Les Stones ont utilisé ce truc à leur époque psychédélique, pour la pochette de "Their Satanic Majesties Request", mais Indochine fait mieux. Indochine joue une musique qui est elle-même en trois dimensions. Une musique hologramique. On n'arrête pas le progrès.

Le sens aigü du slogan

Mais le clou de l'affaire, c'est que "L'aventurier" est un disque drôle. Il y a là-dedans un petit humour tranchant auquel il fera bon prêter le flanc sitôt que l'on voudra se faire découper en fines rondelles, comme une rosette de Lyon.

Hourrah Tintin, Hourrah Milou, Bob Morane, Modesty Blaise, Flash Gordon! Un disque drôle, pas con, et, en relief! Un disque français, coquericault!

Tuffé d'histoires époustouflantes et de commentaires Léonzitronisants, de visions du monde par le petit bout de la lorgnette kaléidoscopique, d'aventures menées tambourbattant urgentes et exaltantes.

Peu de répits dans les rythmiques brutales et cinglantes. Les machines électroniques sont impitoyables, nous le savons. Ici, on pourrait croire à une rencontre fulminante entre Jean-Michel Jarre et les Ramones. "À la prochaine révolution, j'retourne mon pantalon", qu'il menace.

Vraiment ces types auraient dû faire de la pub, ils ont un sens aigu du slogan, de la promesse : on dirait la campagne publicitaire de Myriam qui promettait de se déshabiller à une date donnée pour honorer la fiabilité d'un afficheur devenu célèbre!

En plus, l'album d'Indochine bénéficie d'un très bel emballage, plus beau qu'un paquet de Bonux. Sous cette couverture signée de Marion Bataille sur le ton de la BD agile gît un sacré cadeau. "L'aventurier", disque en trente-trois révolutions un tiers par minute.

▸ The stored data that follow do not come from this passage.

(* ===== verification/QueueTokens.v ===== *)
(** The producing side of a [ConcurrentQueue]: the list of producers, producer
    tokens and [enqueue] with a token keep the invariant of the queue. *)

From S2P Require Import Prelude MachineInt Traits FreeList Block BlockPool ProducerBase ProducerBaseProofs ExplicitProducer Contents Fifo ExplicitSpec ExplicitIndex ExplicitProofs ExplicitBulk ExplicitInject ExplicitEnqueueBulk ExplicitQueue ImplicitProducer ImplicitSpec ImplicitIndex ImplicitProofs ImplicitBulk ImplicitQueue ThreadExit ImplicitHash SubQueues SubQueuesProofs ConcurrentQueue QueueInvariant.

Section tokens.
Context {U T R : Type} (tr : Traits) `{!TraitsOk tr} (ops : ElementOps U T R).
Context (malloc_ok : nat -> bool) (indeterminate : Indeterminate).
#[local] Abbreviation w := (index_bits tr).
#[local] Abbreviation sb := (size_bits tr).
#[local] Abbreviation B := (BLOCK_SIZE tr).
#[local] Abbreviation Q := (ConcurrentQueue T).
#[local] Abbreviation repr := (queue_repr tr malloc_ok).
Implicit Types (q : Q) (m : Mem T) (fl bs order : list loc) (c : list T) (p t : loc) (x : Producer).
Implicit Types (own : loc -> list loc) (cont : loc -> list T) (n : Z).

(** ** What the invariant does not depend on *)

Lemma queue_repr_ext n q q' fl order own cont :
  repr n q fl order own cont -> producerListTail q' = producerListTail q -> producerCount q' = producerCount q ->
  q_mem q' = q_mem q -> producers q' = producers q -> repr n q' fl order own cont.
Proof using Type. intros [] E1 E2 E3 E4. by split; rewrite ?E1, ?E2, ?E3, ?E4. Qed.

Lemma queue_repr_mono n n' q fl order own cont : repr n q fl order own cont -> n <= n' -> repr n' q fl order own cont.
Proof using Type. intros [] Hn. split; try done. intros p Hp. specialize (qr_small p Hp). lia. Qed.

Lemma queue_repr_contents n q fl order own cont cont' :
  repr n q fl order own cont -> (forall p, cont p = cont' p) -> repr n q fl order own cont'.
Proof using Type. intros [] E. split; try done. intros p x Hx. rewrite <- E. auto. Qed.

Definition put_producer p x q : Q := set_producers (<[p := x]> (producers q)) q.
(** ** The producer of a thread *)

(** What [get_or_add_implicit_producer] returns: the producer the thread has,
    none for want of memory, or one that is now the thread's: inactive before,
    or new. *)
Record got_thread n q order cont m (k : Z) tid (p : loc) q' : Prop := {
  gt_tokens : tokens q' = tokens q;
  gt_tokens_ok : tokens_ok q';
  gt_parents : forall home, parents_ok home q -> parents_ok home q';
  gt_case :
    (m !! tid = Some p /\ p <> nullptr /\ threads_ok q' m k /\ exists fl' own', repr n q' fl' order own' cont) \/
    (m !! tid = None /\ p = nullptr /\ (exists j, malloc_ok j = false) /\ threads_ok q' m k /\
       exists fl' own', repr n q' fl' order own' cont) \/
    (m !! tid = None /\ p <> nullptr /\ (forall tid', m !! tid' <> Some p) /\ threads_ok q' (<[tid := p]> m) (k + 1) /\
       ((p ∈ order /\ (forall t : loc, tokens q !! t <> Some p) /\ exists fl' own', repr n q' fl' order own' cont) \/
        ((p ∉ order) /\ exists fl' own', repr n q' fl' (p :: order) own' (upd cont p []))))
}.

Lemma tokens_ok_shape q q' :
  tokens_ok q -> tokens q' = tokens q -> no_new_token q q' ->
  (forall (t : loc) p, tokens q !! t = Some p -> p <> nullptr -> shape <$> producers q' !! p = shape <$> producers q !! p) -> tokens_ok q'.
Proof using Type.
  intros Hok Et Hback Hs. split; [|by eapply tk_token_kept].
  intros t p. rewrite Et. intros Ht Hp. destruct (tk_producer _ Hok t p Ht Hp) as (x & Hx & E1 & E2 & E3).
  specialize (Hs t p Ht Hp). rewrite Hx in Hs. cbn in Hs. destruct (producers q' !! p) as [y|]; [|done].
  cbn in Hs. injection Hs as ? ? ? ?. exists y. split; [done|]. split_and!; congruence.
Qed.

(** A producer that was handed out belonged to nobody. *)
Lemma got_producer_unused kind n q fl order own cont p q' m :
  got_producer tr malloc_ok kind n q order cont p q' -> p <> nullptr -> repr n q fl order own cont -> tokens_ok q ->
  (forall tid p, m !! tid = Some p -> exists x, producers q !! p = Some x /\ p_inactive x = false) ->
  (forall t : loc, tokens q !! t <> Some p) /\ (forall tid, m !! tid <> Some p).
Proof using Type.
  intros [_ _ _ _ _ Hcase] Hp Hq Htok Hact. destruct Hcase as [(? & _)|(_ & _ & Hcase)]; [done|].
  assert (forall x, producers q !! p = Some x -> p_inactive x = false -> False) as Hno.
  { intros x Hx Hi. destruct Hcase as [(_ & (y & Hy & Hyi) & _)|(Hnew & _)]; [congruence|].
    apply Hnew, (qr_dom _ _ _ _ _ _ _ _ Hq). by exists x. }
  split.
  - intros t Ht. destruct (tk_producer _ Htok t p Ht Hp) as (x & Hx & _ & Hi & _). by apply (Hno x).
  - intros tid Ht. destruct (Hact tid p Ht) as (x & Hx & Hi). by apply (Hno x).
Qed.
(** What the thread of an enqueue without a token adds. *)
Definition enqueues_from (x : client_call U) : option (AllocationMode * Z * list U) :=
  match x with
  | EnqueueFrom allocMode tid u => Some (allocMode, tid, [u])
  | EnqueueBulkFrom allocMode tid items => Some (allocMode, tid, items)
  | _ => None
  end.

(** The candidates of [try_dequeue]: the first three producers with elements. *)
Definition candidates v : list loc := take 3 (filter (fun p => content v p <> []) (v_order v)).

(** What a consumer receives for an element made from [u]. *)
Definition passed (u : U) : option R := v ← make ops u; assign ops v.

(** One call.  A token is not valid when there was no memory for its producer;
    a new token may inherit what was left in a producer that is not in use. *)
Inductive step : view R -> client_call U -> client_answer R -> view R -> Prop :=
  | step_token_failed v t :
      (exists k, malloc_ok k = false) -> step v (NewToken t) (TokenValid false) (give t nullptr v)
  | step_token_inherits v t p :
      p <> nullptr -> p ∈ v_order v -> (forall t', v_tokens v !! t' <> Some p) ->
      (forall tid, v_threads v !! tid <> Some p) -> step v (NewToken t) (TokenValid true) (give t p v)
  | step_token_new v t p :
      p <> nullptr -> (p ∉ v_order v) -> step v (NewToken t) (TokenValid true) (give t p (add p v))
  | step_drop v t : step v (DropToken t) Done (take_back t v)
  | step_consumer v ct : step v (NewConsumer ct) Done v
  | step_enqueue v x allocMode t items p rs :
      enqueues_with x = Some (allocMode, t, items) -> v_tokens v !! t = Some p -> p ∈ v_order v ->
      Forall2 (fun u r => passed u = Some r) items rs -> step v x (Accepted true) (put p (content v p ++ rs) v)
  | step_enqueue_refused v x allocMode t items p :
      enqueues_with x = Some (allocMode, t, items) -> v_tokens v !! t = Some p -> p ∈ v_order v ->
      may_refuse tr malloc_ok allocMode (content v p) (zlength items) -> step v x (Accepted false) v
  | step_enqueue_invalid v x allocMode t items :
      enqueues_with x = Some (allocMode, t, items) -> v_tokens v !! t = Some nullptr -> step v x NotValid v
  | step_from_thread v x allocMode tid items p v1 rs :
      enqueues_from x = Some (allocMode, tid, items) -> acquires v tid p v1 -> p <> nullptr ->
      Forall2 (fun u r => passed u = Some r) items rs -> step v x (Accepted true) (put p (content v1 p ++ rs) v1)
  | step_from_thread_refused v x allocMode tid items p v1 :
      enqueues_from x = Some (allocMode, tid, items) -> acquires v tid p v1 ->
      p = nullptr \/ may_refuse tr malloc_ok allocMode (content v1 p) (zlength items) -> step v x (Accepted false) v1
  | step_from_thread_threw v x allocMode tid items p v1 u :
      enqueues_from x = Some (allocMode, tid, items) -> acquires v tid p v1 -> p <> nullptr ->
      u ∈ items -> make ops u = None -> step v x Threw v1
  | step_from_thread_disabled v x allocMode tid items :
      enqueues_from x = Some (allocMode, tid, items) -> INITIAL_IMPLICIT_PRODUCER_HASH_SIZE tr = 0 ->
      step v x (Accepted false) v
  | step_thread_exits v tid : step v (ThreadExits tid) Done (retire tid v)
  | step_dequeue v p r c :
      p ∈ candidates v -> (forall p', p' ∈ candidates v -> zlength (content v p') <= zlength (content v p)) ->
      content v p = r :: c -> step v TryDequeue (Got (Some r)) (put p c v)
  | step_dequeue_none v : nothing_in v -> step v TryDequeue (Got None) v
  | step_first v before p after r c :
      v_order v = before ++ p :: after -> (forall p', p' ∈ before -> content v p' = []) ->
      content v p = r :: c -> step v TryDequeueNonInterleaved (Got (Some r)) (put p c v)
  | step_first_none v : nothing_in v -> step v TryDequeueNonInterleaved (Got None) v
  | step_bulk v max v' :
      v_order v' = v_order v -> v_tokens v' = v_tokens v -> v_threads v' = v_threads v ->
      (forall p, exists k, v_queues v' !! p = drop k <$> v_queues v !! p) ->
      all_content v' = drop (Z.to_nat max) (all_content v) ->
      step v (TryDequeueBulk max) (GotMany (take (Z.to_nat max) (all_content v))) v'
  | step_with v ct p r c :
      p ∈ v_order v -> content v p = r :: c -> step v (TryDequeueWith ct) (Got (Some r)) (put p c v)
  | step_with_none v ct : nothing_in v -> step v (TryDequeueWith ct) (Got None) v
  | step_bulk_with v ct max v' before after :
      v_order v = before ++ after -> v_order v' = v_order v -> v_tokens v' = v_tokens v -> v_threads v' = v_threads v ->
      (forall p, exists k, v_queues v' !! p = drop k <$> v_queues v !! p) ->
      content_of v' (after ++ before) = drop (Z.to_nat max) (content_of v (after ++ before)) ->
      step v (TryDequeueBulkWith ct max) (GotMany (take (Z.to_nat max) (content_of v (after ++ before)))) v'
  | step_from v t p r c :
      v_tokens v !! t = Some p -> p ∈ v_order v -> content v p = r :: c ->
      step v (TryDequeueFrom t) (Got (Some r)) (put p c v)
  | step_from_none v t p :
      v_tokens v !! t = Some p -> p ∈ v_order v -> content v p = [] -> step v (TryDequeueFrom t) (Got None) v
  | step_from_invalid v t : v_tokens v !! t = Some nullptr -> step v (TryDequeueFrom t) NotValid v
  | step_size v : step v SizeApprox (Size (wrap sb (zlength (all_content v)))) v.

Inductive steps : view R -> list (client_call U) -> list (client_answer R) -> view R -> Prop :=
  | steps_nil v : steps v [] [] v
  | steps_cons v x a v1 l rs v2 : step v x a v1 -> steps v1 l rs v2 -> steps v (x :: l) (a :: rs) v2.

(** ** The view of a queue *)

(** The hash maps the threads to their producers as [m] does. *)
Definition view_of m q : view R :=
  mkView (order_of q) (map_imap (fun p _ => Some (contents_of tr ops q p)) (producers q)) (tokens q) m.

(** * The calls on the real queue, with the consumer tokens of the client *)

#[local] Abbreviation C := (Q * gmap loc ConsumerToken)%type.

Definition on_queue {A} (f : M Q A) : M C A := zoom fst (fun q s => (q, snd s)) f.
Definition with_consumer {A} (ct : loc) (f : M (Q * ConsumerToken) A) : M C A :=
  let! cts := gets snd in
  let! token := deref NullDeref (cts !! ct) in
  zoom (fun s => (fst s, token)) (fun qt s => (fst qt, <[ct := snd qt]> (snd s))) f.
(** A client checks [valid] before it uses a token. *)
Definition if_valid (t : loc) (f : M Q (client_answer R)) : M C (client_answer R) :=
  on_queue (let! ok := ProducerToken_valid t in if ok : bool then f else ret NotValid).

(** [enqueue], [try_enqueue], [enqueue_bulk] and [try_enqueue_bulk]. *)
Definition enqueue_from (allocMode : AllocationMode) tid (u : U) : M Q bool :=
  match allocMode with
  | CanAlloc => queue_enqueue tr ops malloc_ok indeterminate platform tls hash_bytes tid u
  | CannotAlloc => queue_try_enqueue tr ops malloc_ok indeterminate platform tls hash_bytes tid u
  end.
Definition enqueue_with (allocMode : AllocationMode) t (u : U) : M Q bool :=
  match allocMode with
  | CanAlloc => queue_enqueue_token tr ops malloc_ok indeterminate t u
  | CannotAlloc => queue_try_enqueue_token tr ops malloc_ok indeterminate t u
  end.
Definition enqueue_bulk_with (allocMode : AllocationMode) t (items : list U) : M Q bool :=
  match allocMode with
  | CanAlloc => queue_enqueue_bulk_token tr ops malloc_ok indeterminate t items (zlength items)
  | CannotAlloc => queue_try_enqueue_bulk_token tr ops malloc_ok indeterminate t items (zlength items)
  end.
Definition enqueue_bulk_from (allocMode : AllocationMode) tid (items : list U) : M Q bool :=
  match allocMode with
  | CanAlloc => queue_enqueue_bulk tr ops malloc_ok indeterminate platform tls hash_bytes tid items (zlength items)
  | CannotAlloc => queue_try_enqueue_bulk tr ops malloc_ok indeterminate platform tls hash_bytes tid items (zlength items)
  end.
Definition accepted_or_threw (f : M Q bool) : M Q (client_answer R) :=
  try_catch (let! ok := f in ret (Accepted ok)) (ret Threw).

Definition client (x : client_call U) : M C (client_answer R) :=
  match x with
  | NewToken t => on_queue (ProducerToken_ctor tr malloc_ok t;; let! ok := ProducerToken_valid t in ret (TokenValid ok))
  | DropToken t => on_queue (ProducerToken_dtor t;; ret Done)
  | NewConsumer ct =>
      let! token := on_queue new_consumer_token in modify (fun s => (fst s, <[ct := token]> (snd s)));; ret Done
  | EnqueueWith allocMode t u =>
      if_valid t (let! ok := enqueue_with allocMode t u in ret (Accepted ok))
  | EnqueueBulkWith allocMode t items =>
      if_valid t (let! ok := enqueue_bulk_with allocMode t items in ret (Accepted ok))
  | EnqueueFrom allocMode tid u => on_queue (accepted_or_threw (enqueue_from allocMode tid u))
  | EnqueueBulkFrom allocMode tid items => on_queue (accepted_or_threw (enqueue_bulk_from allocMode tid items))
  | ThreadExits tid => on_queue (thread_exits tr platform hash_bytes tid;; ret Done)
  | TryDequeue => on_queue (let! r := queue_try_dequeue tr ops in ret (Got r))
  | TryDequeueNonInterleaved => on_queue (let! r := queue_try_dequeue_non_interleaved tr ops in ret (Got r))
  | TryDequeueBulk max => on_queue (let! rs := queue_try_dequeue_bulk tr ops max in ret (GotMany rs))
  | TryDequeueWith ct => with_consumer ct (let! r := queue_try_dequeue_token tr ops in ret (Got r))
  | TryDequeueBulkWith ct max => with_consumer ct (let! rs := queue_try_dequeue_bulk_token tr ops max in ret (GotMany rs))
  | TryDequeueFrom t => if_valid t (let! r := try_dequeue_from_producer tr ops t in ret (Got r))
  | SizeApprox => on_queue (let! n := queue_size_approx tr (SubQueues0 := queue_sub_queues tr ops) in ret (Size n))
  end.

Fixpoint run_clients (l : list (client_call U)) : M C (list (client_answer R)) :=
  match l with
  | [] => ret []
  | x :: l => let! a := client x in let! rs := run_clients l in ret (a :: rs)
  end.

(** ** Well-formed scripts

    [ts] and [cts] are the live tokens.  A token is created once and used while
    it lives; what is enqueued with a token is made by a constructor that does
    not throw, and in bulk only where nothing can refuse the blocks.  Threads have ids that are valid keys, and their exit is noticed
    where [thread_local] is supported. *)
Definition call_ok (ts cts : gset loc) (x : client_call U) : Prop :=
  match x with
  | NewToken t => t ∉ ts
  | DropToken t | TryDequeueFrom t => t ∈ ts
  | EnqueueWith _ t u => t ∈ ts /\ make ops u <> None
  | EnqueueBulkWith allocMode t items => t ∈ ts /\ constructible ops items /\ unlimited tr malloc_ok allocMode
  | EnqueueFrom _ tid _ | EnqueueBulkFrom _ tid _ => valid_id platform tid
  | ThreadExits tid => tls = true /\ INITIAL_IMPLICIT_PRODUCER_HASH_SIZE tr <> 0 /\ valid_id platform tid
  | TryDequeueBulk max => 0 <= max < 2 ^ sb
  | TryDequeueWith ct => ct ∈ cts
  | TryDequeueBulkWith ct max => ct ∈ cts /\ 0 <= max < 2 ^ sb
  | _ => True
  end.

Definition live_after (ts : gset loc) (x : client_call U) : gset loc :=
  match x with NewToken t => {[t]} ∪ ts | DropToken t => ts ∖ {[t]} | _ => ts end.
Definition consumers_after (cts : gset loc) (x : client_call U) : gset loc :=
  match x with NewConsumer ct => {[ct]} ∪ cts | _ => cts end.

Fixpoint script_ok (ts cts : gset loc) (l : list (client_call U)) : Prop :=
  match l with
  | [] => True
  | x :: l => call_ok ts cts x /\ script_ok (live_after ts x) (consumers_after cts x) l
  end.

Lemma script_ok_app ts cts l l' :
  script_ok ts cts (l ++ l') <-> script_ok ts cts l /\ script_ok (foldl live_after ts l) (foldl consumers_after cts l) l'.
Proof using Type. revert ts cts. induction l as [|x l IH]; intros ts cts; cbn; [tauto|]. rewrite IH. tauto. Qed.

(** The blocks a call may add to a producer, at most. *)
Definition cost (x : client_call U) : Z :=
  match x with EnqueueBulkFrom _ _ items | EnqueueBulkWith _ _ items => zlength items / BLOCK_SIZE tr + 1 | _ => 1 end.
Definition total_cost (l : list (client_call U)) : Z := foldr (fun x n => cost x + n) 0 l.

Lemma total_cost_app l l' : total_cost (l ++ l') = total_cost l + total_cost l'.
Proof using Type. induction l as [|x l IH]; [done|]. cbn [app total_cost foldr]. fold (total_cost (l ++ l')) (total_cost l). lia. Qed.
End client.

Un disque qui décoiffe, tout à la fois pop et dramatique, un disque réussi et achetable. Avec en prime une jolie pin-up exotique sur le rond central, un genre de taxi-firl qui semble rouler ses formes en vous susurrant : "Viens, viens, aie confiance..." comme le serpent dans Le livre de la jungle.

Indochine est formé de Dominique Nicolas aux synthés, guitares et basses, de Nicolas Sirkis aux voix et aux synthés, de Stéphane Sirkis aux sythés et aux sequencers, et de Dimitri Bodianski au saxophone.

Indochine est un groupe à surveiller du haut des miradors peinturlurés.